[Extracted information Boundary: Start]

Definition getattr (o : PyVal) (n : string) : Outcome PyVal :=
  match o with
  | PObj a => match assoc n a with
              | Some v => Ok v
              | None => Raise (exc AttributeError ("object has no attribute '" +:+ n +:+ "'"))
              end
  | _ => Raise (exc AttributeError ("object has no attribute '" +:+ n +:+ "'"))
  end.

(** [hasattr(o, n) and o.n]: the attribute when it is there and true. *)
Definition attr_if_truthy (o : PyVal) (n : string) : option PyVal :=
  match o with
  | PObj a => match assoc n a with
              | Some v => if truthy v then Some v else None
              | None => None
              end
  | _ => None
  end.

(** [v[0]] *)
Definition getitem0 (v : PyVal) : Outcome PyVal :=
  match v with
  | PList (x :: _) => Ok x
  | PList [] => Raise (exc IndexError "list index out of range")
  | PStr (String c _) => Ok (PStr (String c ""))
  | PStr "" => Raise (exc IndexError "string index out of range")
  | PDict _ => Raise (exc KeyError "0")
  | _ => Raise (exc TypeError "object is not subscriptable")
  end.

Fixpoint chars (s : string) : list PyVal :=
  match s with
  | "" => []
  | String c s' => PStr (String c "") :: chars s'
  end.

(** The items a [for] loop over [v] visits. *)
Definition iterate (v : PyVal) : Outcome (list PyVal) :=
  match v with
  | PList l => Ok l
  | PStr s => Ok (chars s)
  | PDict d => Ok (map (fun kv => PStr (fst kv)) d)
  | PNone => Raise (exc TypeError "'NoneType' object is not iterable")
  | _ => Raise (exc TypeError "object is not iterable")
  end.

(** [dict(v)] for a mapping. *)
Definition to_dict (v : PyVal) : Outcome (list (string * PyVal)) :=
  match v with
  | PDict d => Ok d
  | _ => Raise (exc TypeError "cannot convert dictionary update sequence")
  end.

End Py.
Export Py.

(** ** A world-passing monad with exceptions and an event trace *)

Module Effects.
Section Monad.
Context {W E : Type}.

Record Res (A : Type) := mkRes {
  out : Outcome A;
  world : W;
  trace : list E
}.
Arguments mkRes {A}.
Arguments out {A}.
Arguments world {A}.
Arguments trace {A}.

Definition M (A : Type) : Type := W -> Res A.

Definition ret {A} (a : A) : M A := fun w => mkRes (Ok a) w [].

Definition raise {A} (e : Exc) : M A := fun w => mkRes (Raise e) w [].

Definition bind {A B} (m : M A) (k : A -> M B) : M B :=
  fun w =>
    match m w with
    | mkRes (Ok a) w1 t1 =>
      match k a w1 with
      | mkRes o w2 t2 => mkRes o w2 (t1 ++ t2)
      end
    | mkRes (Raise e) w1 t1 => mkRes (Raise e) w1 t1
    end.

(** Pure fallible code run inside the monad. *)
Definition lift {A} (o : Outcome A) : M A := fun w => mkRes o w [].

(** One observable action: the oracle decides its outcome, the trace
    records the action together with the outcome. *)
Definition act {A} (oracle : W -> Outcome A * W) (ev : Outcome A -> E) : M A :=
  fun w => let '(o, w') := oracle w in mkRes o w' [ev o].

(** An action that cannot fail (a call of the logger). *)
Definition note (ev : E) : M unit := fun w => mkRes (Ok tt) w [ev].

(** [try: body  except Exception as e: handler e] *)
Definition try_except {A} (body : M A) (handler : Exc -> M A) : M A :=
  fun w =>
    match body w with
    | mkRes (Ok a) w1 t1 => mkRes (Ok a) w1 t1
    | mkRes (Raise e) w1 t1 =>
      match handler e w1 with
      | mkRes o w2 t2 => mkRes o w2 (t1 ++ t2)
      end
    end.

(** [try: body  except C as e: handler e]: only instances of [C] are
    handled. *)
Definition try_except_class {A} (body : M A) (C : ExcClass) (handler : Exc -> M A) : M A :=
  try_except body (fun e => if isinstance e C then handler e else raise e).

(** [try: body  finally: fin]: [fin] always runs; an exception of [fin]
    replaces the outcome of [body]. *)
Definition try_finally {A} (body : M A) (fin : M unit) : M A :=
  fun w =>
    match body w with
    | mkRes o w1 t1 =>
      match fin w1 with
      | mkRes (Ok _) w2 t2 => mkRes o w2 (t1 ++ t2)
      | mkRes (Raise e) w2 t2 => mkRes (Raise e) w2 (t1 ++ t2)
      end
    end.
End Monad.

Arguments Res : clear implicits.
Arguments M : clear implicits.
Arguments mkRes {W E A}.
Arguments out {W E A}.
Arguments world {W E A}.
Arguments trace {W E A}.
End Effects.
Export Effects.

Notation "x <- m ;; k" := (bind m (fun x => k))
  (at level 90, m at level 89, k at level 200, right associativity).
Notation "m ;;; k" := (bind m (fun _ => k))
  (at level 90, k at level 200, right associativity).

(** ** [bridge.py]: the orchestrator *)

Module Bridge.

(** What [types.FunctionResponse(name=..., response=...)] builds. *)
Record FunctionResponse := mkFunctionResponse {
  fr_name : PyVal;
  fr_response : PyVal
}.

(** The argument of [ai_client.send_message]: the user's prompt, or the
    list of function responses of one round. *)
Inductive SendInput :=
| Prompt (prompt : string)
| ToolResults (function_responses : list FunctionResponse).

(** The Qt signals of the [signals] object and their payloads. *)
Inductive Signal :=
| SigMessage (sender text : string)
| SigToolCall (text : string)
| SigError (text : string)
| SigFinished.

Inductive LogLevel := INFO | WARNING | ERROR.

Inductive Event :=
| EvSend (input : SendInput) (result : Outcome PyVal)
| EvEmit (s : Signal) (result : Outcome unit)
| EvTool (name : string) (args : list (string * PyVal)) (result : Outcome PyVal)
| EvLog (level : LogLevel) (msg : string).

(** The names bound in the module namespace of [bridge.py]: its imports,
    [logger] and the class.  The name [types], which
    [_execute_function_call] uses, is not among them. *)
Definition bridge_module_names : list string :=
  [ "logging"; "Config"; "ObsidianAPI"; "ObsidianTools"; "PluginManager";
    "MCPClient"; "create_ai_client"; "GeminiAuthError"; "GeminiAPIError";
    "GeodeException"; "ObsidianAuthError"; "ObsidianConnectionError";
    "logger"; "GeodeBridge" ].

(** A binding of the global name [types]: the constructor it would give
    for [types.FunctionResponse]. *)
Definition TypesModule : Type := PyVal -> PyVal -> Outcome FunctionResponse.

(** The module namespace of [bridge.py] as far as [types] goes: the name is
    bound only if an import puts it there. *)
Definition module_types (names : list string) (binding : TypesModule) : option TypesModule :=
  if bool_decide ("types" ∈ names) then Some binding else None.

Definition max_iterations : nat := 10.

(** [_format_error_message] builds its text from [str(error)] only. *)
Definition _format_error_message (error : Exc) : string :=
  if isinstance error GeminiAuthError || isinstance error ObsidianAuthError then
    "Authentication Error: Please check your API keys in settings."
  else if isinstance error ObsidianConnectionError then
    "Obsidian Connection Error: Is Obsidian running with the Local REST API plugin?"
  else "An unexpected error occurred: " +:+ exc_msg error.

(** [_extract_function_calls] *)
Definition _extract_function_calls (response : PyVal) : Outcome (list PyVal) :=
  match attr_if_truthy response "candidates" with
  | None => Ok []
  | Some candidates =>
    obind (getitem0 candidates) (fun candidate =>
    match attr_if_truthy candidate "content" with
    | None => Ok []
    | Some content =>
      obind (getattr content "parts") (fun parts =>
      obind (iterate parts) (fun parts =>
      Ok (omap (fun part => attr_if_truthy part "function_call") parts)))
    end)
  end.

(** [final_text += part.text] for the parts whose [text] is there and
    true; adding anything but a string to a string is a [TypeError]. *)
Fixpoint concat_text (final_text : string) (parts : list PyVal) : Outcome string :=
  match parts with
  | [] => Ok final_text
  | part :: parts' =>
    match attr_if_truthy part "text" with
    | None => concat_text final_text parts'
    | Some (PStr s) => concat_text (final_text +:+ s) parts'
    | Some _ => Raise (exc TypeError "can only concatenate str to str")
    end
  end.

(** [_extract_final_text] *)
Definition _extract_final_text (response : PyVal) : Outcome string :=
  match attr_if_truthy response "candidates" with
  | None => Ok ""
  | Some candidates =>
    obind (getitem0 candidates) (fun candidate =>
    match attr_if_truthy candidate "content" with
    | None => Ok ""
    | Some content =>
      obind (getattr content "parts") (fun parts =>
      obind (iterate parts) (fun parts => concat_text "" parts))
    end)
  end.

(** [final_text or "(No text response)"] *)
Definition text_or_default (final_text : string) : string :=
  if String.eqb final_text "" then "(No text response)" else final_text.

Fixpoint join (sep : string) (l : list string) : string :=
  match l with
  | [] => ""
  | [x] => x
  | x :: l' => x +:+ sep +:+ join sep l'
  end.

Section Orchestrator.
(** The state of everything outside the bridge: the provider, the UI
    behind the signals, the vault behind the tools. *)
Context {World : Type}.

(** A tool function: its [__name__] and what calling it with keyword
    arguments does. *)
Record Tool := mkTool {
  tool_name : string;
  tool_call : list (string * PyVal) -> World -> Outcome PyVal * World
}.

(** The collaborators of one [GeodeBridge] instance. *)
Record Env := mkEnv {
  (* [self.ai_client.send_message] *)
  ai_client_send_message : SendInput -> World -> Outcome PyVal * World;
  (* [signals.<name>.emit] *)
  signal_emit : Signal -> World -> Outcome unit * World;
  (* [self.tool_function_map] *)
  tool_function_map : gmap string Tool;
  (* Python's [str] on the values formatted into messages *)
  py_str : PyVal -> string
}.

[Extracted information Boundary: End]

- [Your objective]: Wherever a line in the entries above holds "range", copy that line.

- [Answer below]:
  | PList [] => Raise (exc IndexError "list index out of range")
  | PStr "" => Raise (exc IndexError "string index out of range")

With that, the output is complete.